TASK INSTRUCTIONS: Once you have located the line containing "match queue with" in the material below, return it exactly along with each line after it through the line containing "copies the character".
------------------------------
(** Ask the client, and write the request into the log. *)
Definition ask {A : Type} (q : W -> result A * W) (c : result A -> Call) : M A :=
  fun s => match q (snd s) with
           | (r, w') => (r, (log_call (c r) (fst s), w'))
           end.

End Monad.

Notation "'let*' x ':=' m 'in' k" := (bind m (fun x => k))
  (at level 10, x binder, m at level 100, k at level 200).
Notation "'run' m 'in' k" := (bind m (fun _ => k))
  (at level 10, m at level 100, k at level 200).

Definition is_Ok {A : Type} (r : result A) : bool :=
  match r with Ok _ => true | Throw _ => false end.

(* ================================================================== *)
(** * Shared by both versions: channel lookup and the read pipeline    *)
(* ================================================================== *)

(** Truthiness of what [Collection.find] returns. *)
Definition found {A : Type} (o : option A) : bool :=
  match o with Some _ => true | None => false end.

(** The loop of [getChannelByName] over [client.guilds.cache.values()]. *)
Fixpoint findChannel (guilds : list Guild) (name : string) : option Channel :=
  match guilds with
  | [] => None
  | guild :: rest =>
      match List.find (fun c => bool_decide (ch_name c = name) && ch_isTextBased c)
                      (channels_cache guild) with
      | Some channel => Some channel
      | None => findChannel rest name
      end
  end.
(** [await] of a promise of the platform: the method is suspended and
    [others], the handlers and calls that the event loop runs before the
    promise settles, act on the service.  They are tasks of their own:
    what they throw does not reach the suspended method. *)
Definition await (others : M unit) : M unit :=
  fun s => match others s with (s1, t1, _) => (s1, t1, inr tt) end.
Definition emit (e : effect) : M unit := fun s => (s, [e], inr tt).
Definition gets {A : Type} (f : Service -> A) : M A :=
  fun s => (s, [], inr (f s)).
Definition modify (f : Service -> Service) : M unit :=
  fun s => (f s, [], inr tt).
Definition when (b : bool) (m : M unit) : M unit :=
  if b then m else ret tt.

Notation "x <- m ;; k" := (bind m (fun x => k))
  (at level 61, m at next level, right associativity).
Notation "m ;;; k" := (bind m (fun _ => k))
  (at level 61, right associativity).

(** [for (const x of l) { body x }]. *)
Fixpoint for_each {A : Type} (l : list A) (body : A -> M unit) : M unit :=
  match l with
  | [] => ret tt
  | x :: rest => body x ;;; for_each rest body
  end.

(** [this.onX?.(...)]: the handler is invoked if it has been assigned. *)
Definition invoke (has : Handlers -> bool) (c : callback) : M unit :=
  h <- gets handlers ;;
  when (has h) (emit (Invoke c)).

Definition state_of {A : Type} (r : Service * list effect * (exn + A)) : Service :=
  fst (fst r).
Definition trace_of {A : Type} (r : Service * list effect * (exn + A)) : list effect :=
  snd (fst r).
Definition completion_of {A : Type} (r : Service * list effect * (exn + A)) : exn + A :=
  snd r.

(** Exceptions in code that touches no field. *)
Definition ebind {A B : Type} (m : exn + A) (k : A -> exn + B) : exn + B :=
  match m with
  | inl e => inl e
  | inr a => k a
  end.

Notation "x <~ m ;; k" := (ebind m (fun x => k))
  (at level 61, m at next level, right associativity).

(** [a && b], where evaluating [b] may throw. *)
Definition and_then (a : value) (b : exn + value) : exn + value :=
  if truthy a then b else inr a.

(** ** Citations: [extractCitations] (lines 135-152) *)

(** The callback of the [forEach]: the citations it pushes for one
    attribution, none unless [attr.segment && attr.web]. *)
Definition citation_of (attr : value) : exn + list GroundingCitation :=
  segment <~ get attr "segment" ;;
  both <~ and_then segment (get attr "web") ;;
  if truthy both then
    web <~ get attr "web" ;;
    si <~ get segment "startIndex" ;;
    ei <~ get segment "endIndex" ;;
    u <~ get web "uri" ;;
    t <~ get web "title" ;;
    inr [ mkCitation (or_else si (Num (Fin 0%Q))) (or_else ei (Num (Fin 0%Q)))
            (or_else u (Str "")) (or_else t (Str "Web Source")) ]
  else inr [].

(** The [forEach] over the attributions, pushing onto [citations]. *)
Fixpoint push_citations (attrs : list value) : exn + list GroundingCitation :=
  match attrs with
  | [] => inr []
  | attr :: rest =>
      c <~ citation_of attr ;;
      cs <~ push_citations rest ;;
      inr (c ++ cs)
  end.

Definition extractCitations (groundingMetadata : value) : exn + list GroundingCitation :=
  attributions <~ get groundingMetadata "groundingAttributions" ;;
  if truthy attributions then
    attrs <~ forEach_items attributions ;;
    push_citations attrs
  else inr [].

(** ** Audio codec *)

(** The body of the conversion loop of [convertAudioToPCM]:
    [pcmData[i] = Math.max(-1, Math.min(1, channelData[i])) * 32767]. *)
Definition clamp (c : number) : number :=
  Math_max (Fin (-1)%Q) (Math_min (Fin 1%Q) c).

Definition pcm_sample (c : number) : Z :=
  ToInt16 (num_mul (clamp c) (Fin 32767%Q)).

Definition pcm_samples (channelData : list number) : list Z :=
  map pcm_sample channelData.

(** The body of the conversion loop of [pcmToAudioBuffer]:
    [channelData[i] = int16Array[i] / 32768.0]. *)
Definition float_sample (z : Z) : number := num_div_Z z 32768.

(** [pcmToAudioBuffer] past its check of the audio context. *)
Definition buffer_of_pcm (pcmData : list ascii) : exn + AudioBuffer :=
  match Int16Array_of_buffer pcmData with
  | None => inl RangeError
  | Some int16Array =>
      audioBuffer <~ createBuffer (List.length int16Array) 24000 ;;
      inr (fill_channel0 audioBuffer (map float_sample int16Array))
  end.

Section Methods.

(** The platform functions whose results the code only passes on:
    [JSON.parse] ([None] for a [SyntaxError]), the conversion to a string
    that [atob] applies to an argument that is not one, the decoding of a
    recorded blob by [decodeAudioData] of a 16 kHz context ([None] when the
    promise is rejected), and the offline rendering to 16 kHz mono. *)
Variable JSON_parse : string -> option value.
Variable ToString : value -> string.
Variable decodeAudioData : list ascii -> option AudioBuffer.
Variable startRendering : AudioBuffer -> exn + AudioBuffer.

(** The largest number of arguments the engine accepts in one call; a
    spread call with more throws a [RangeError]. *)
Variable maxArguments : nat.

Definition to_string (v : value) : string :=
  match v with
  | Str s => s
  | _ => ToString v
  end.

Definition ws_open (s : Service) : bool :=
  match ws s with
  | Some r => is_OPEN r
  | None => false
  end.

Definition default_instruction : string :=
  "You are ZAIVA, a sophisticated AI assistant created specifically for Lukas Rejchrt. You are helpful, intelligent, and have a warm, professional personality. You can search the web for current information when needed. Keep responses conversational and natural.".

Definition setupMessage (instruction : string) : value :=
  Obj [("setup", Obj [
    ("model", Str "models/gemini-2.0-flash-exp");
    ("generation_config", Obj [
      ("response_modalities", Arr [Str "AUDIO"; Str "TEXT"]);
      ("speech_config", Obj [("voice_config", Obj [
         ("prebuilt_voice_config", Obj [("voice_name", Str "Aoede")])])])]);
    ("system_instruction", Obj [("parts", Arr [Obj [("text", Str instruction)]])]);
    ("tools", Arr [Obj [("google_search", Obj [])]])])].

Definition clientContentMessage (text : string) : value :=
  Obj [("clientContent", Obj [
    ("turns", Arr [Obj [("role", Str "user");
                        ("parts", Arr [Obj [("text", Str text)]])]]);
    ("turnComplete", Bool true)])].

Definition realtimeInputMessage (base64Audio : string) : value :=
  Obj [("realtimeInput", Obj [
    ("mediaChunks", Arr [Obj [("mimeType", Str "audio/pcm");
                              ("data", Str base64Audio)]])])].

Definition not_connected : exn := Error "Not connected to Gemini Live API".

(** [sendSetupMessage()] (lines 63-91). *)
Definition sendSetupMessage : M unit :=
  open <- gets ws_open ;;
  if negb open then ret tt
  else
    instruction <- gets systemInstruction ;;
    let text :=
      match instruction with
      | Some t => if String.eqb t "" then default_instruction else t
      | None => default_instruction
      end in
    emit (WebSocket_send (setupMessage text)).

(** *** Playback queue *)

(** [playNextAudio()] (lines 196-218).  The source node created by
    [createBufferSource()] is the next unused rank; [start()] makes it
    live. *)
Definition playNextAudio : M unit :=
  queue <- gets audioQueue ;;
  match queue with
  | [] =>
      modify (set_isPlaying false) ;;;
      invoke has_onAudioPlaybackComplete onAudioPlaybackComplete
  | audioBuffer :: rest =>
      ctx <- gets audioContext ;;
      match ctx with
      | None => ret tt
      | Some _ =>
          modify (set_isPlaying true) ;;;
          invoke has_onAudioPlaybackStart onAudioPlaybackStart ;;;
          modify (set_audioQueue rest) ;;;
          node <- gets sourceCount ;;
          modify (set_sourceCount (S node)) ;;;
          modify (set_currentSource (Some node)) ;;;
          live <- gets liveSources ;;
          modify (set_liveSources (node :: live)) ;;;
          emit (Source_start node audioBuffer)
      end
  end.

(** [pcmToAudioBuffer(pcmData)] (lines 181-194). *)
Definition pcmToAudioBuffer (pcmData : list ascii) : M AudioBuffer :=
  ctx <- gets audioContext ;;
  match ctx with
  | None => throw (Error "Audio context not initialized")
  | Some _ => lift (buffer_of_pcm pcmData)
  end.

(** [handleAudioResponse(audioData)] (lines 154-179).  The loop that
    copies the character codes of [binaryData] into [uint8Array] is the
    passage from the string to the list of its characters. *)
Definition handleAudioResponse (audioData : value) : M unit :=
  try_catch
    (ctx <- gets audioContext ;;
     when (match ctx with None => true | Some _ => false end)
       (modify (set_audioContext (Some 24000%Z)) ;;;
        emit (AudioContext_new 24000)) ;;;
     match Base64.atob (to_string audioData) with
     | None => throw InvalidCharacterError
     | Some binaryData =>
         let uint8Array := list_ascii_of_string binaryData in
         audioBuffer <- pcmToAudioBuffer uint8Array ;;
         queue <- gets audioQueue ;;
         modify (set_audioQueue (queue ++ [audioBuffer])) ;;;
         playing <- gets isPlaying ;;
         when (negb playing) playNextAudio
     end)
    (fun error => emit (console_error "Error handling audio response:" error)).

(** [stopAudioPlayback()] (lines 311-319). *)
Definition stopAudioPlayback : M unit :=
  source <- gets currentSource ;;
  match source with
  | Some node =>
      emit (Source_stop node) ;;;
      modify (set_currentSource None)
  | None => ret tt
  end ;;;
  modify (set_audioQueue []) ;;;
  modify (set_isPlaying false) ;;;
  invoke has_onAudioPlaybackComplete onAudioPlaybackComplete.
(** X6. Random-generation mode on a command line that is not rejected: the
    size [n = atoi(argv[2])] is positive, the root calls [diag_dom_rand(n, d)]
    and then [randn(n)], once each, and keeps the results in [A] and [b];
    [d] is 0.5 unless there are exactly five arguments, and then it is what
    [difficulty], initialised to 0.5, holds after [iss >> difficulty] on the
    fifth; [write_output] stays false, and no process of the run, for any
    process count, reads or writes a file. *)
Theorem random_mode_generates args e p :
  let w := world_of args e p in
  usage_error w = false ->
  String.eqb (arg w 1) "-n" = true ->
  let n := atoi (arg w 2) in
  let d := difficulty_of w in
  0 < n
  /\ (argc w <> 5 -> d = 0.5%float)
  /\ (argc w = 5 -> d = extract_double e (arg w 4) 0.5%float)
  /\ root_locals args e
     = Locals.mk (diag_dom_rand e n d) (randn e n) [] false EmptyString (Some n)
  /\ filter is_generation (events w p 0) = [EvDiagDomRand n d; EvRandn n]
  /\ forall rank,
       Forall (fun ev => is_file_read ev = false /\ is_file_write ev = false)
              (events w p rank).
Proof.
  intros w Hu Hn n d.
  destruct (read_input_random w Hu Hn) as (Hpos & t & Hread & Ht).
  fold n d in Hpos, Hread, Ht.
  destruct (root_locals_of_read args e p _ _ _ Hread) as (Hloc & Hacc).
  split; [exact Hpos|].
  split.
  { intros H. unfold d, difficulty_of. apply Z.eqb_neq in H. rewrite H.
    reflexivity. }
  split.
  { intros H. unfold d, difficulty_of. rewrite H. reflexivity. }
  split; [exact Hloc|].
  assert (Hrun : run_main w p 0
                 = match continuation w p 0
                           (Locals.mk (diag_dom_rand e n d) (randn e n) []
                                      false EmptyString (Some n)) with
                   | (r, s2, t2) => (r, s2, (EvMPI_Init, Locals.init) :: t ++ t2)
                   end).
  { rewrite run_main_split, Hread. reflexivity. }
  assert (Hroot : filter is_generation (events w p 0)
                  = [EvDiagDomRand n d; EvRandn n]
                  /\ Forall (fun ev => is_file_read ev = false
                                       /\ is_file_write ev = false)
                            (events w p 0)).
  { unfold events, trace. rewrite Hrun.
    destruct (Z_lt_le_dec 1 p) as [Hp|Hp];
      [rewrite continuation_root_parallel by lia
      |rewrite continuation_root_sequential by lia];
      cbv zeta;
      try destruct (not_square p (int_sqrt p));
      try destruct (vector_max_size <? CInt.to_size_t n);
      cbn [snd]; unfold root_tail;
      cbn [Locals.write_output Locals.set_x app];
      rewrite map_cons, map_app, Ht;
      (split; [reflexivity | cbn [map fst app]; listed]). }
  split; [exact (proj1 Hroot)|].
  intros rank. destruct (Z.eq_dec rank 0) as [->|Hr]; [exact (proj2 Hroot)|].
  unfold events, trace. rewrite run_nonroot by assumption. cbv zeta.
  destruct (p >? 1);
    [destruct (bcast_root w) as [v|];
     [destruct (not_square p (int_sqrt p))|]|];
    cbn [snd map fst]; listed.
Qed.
------------------------------
TASK ANSWER:
  match queue with
  | [] =>
      modify (set_isPlaying false) ;;;
      invoke has_onAudioPlaybackComplete onAudioPlaybackComplete
  | audioBuffer :: rest =>
      ctx <- gets audioContext ;;
      match ctx with
      | None => ret tt
      | Some _ =>
          modify (set_isPlaying true) ;;;
          invoke has_onAudioPlaybackStart onAudioPlaybackStart ;;;
          modify (set_audioQueue rest) ;;;
          node <- gets sourceCount ;;
          modify (set_sourceCount (S node)) ;;;
          modify (set_currentSource (Some node)) ;;;
          live <- gets liveSources ;;
          modify (set_liveSources (node :: live)) ;;;
          emit (Source_start node audioBuffer)
      end
  end.

(** [pcmToAudioBuffer(pcmData)] (lines 181-194). *)
Definition pcmToAudioBuffer (pcmData : list ascii) : M AudioBuffer :=
  ctx <- gets audioContext ;;
  match ctx with
  | None => throw (Error "Audio context not initialized")
  | Some _ => lift (buffer_of_pcm pcmData)
  end.

(** [handleAudioResponse(audioData)] (lines 154-179).  The loop that
    copies the character codes of [binaryData] into [uint8Array] is the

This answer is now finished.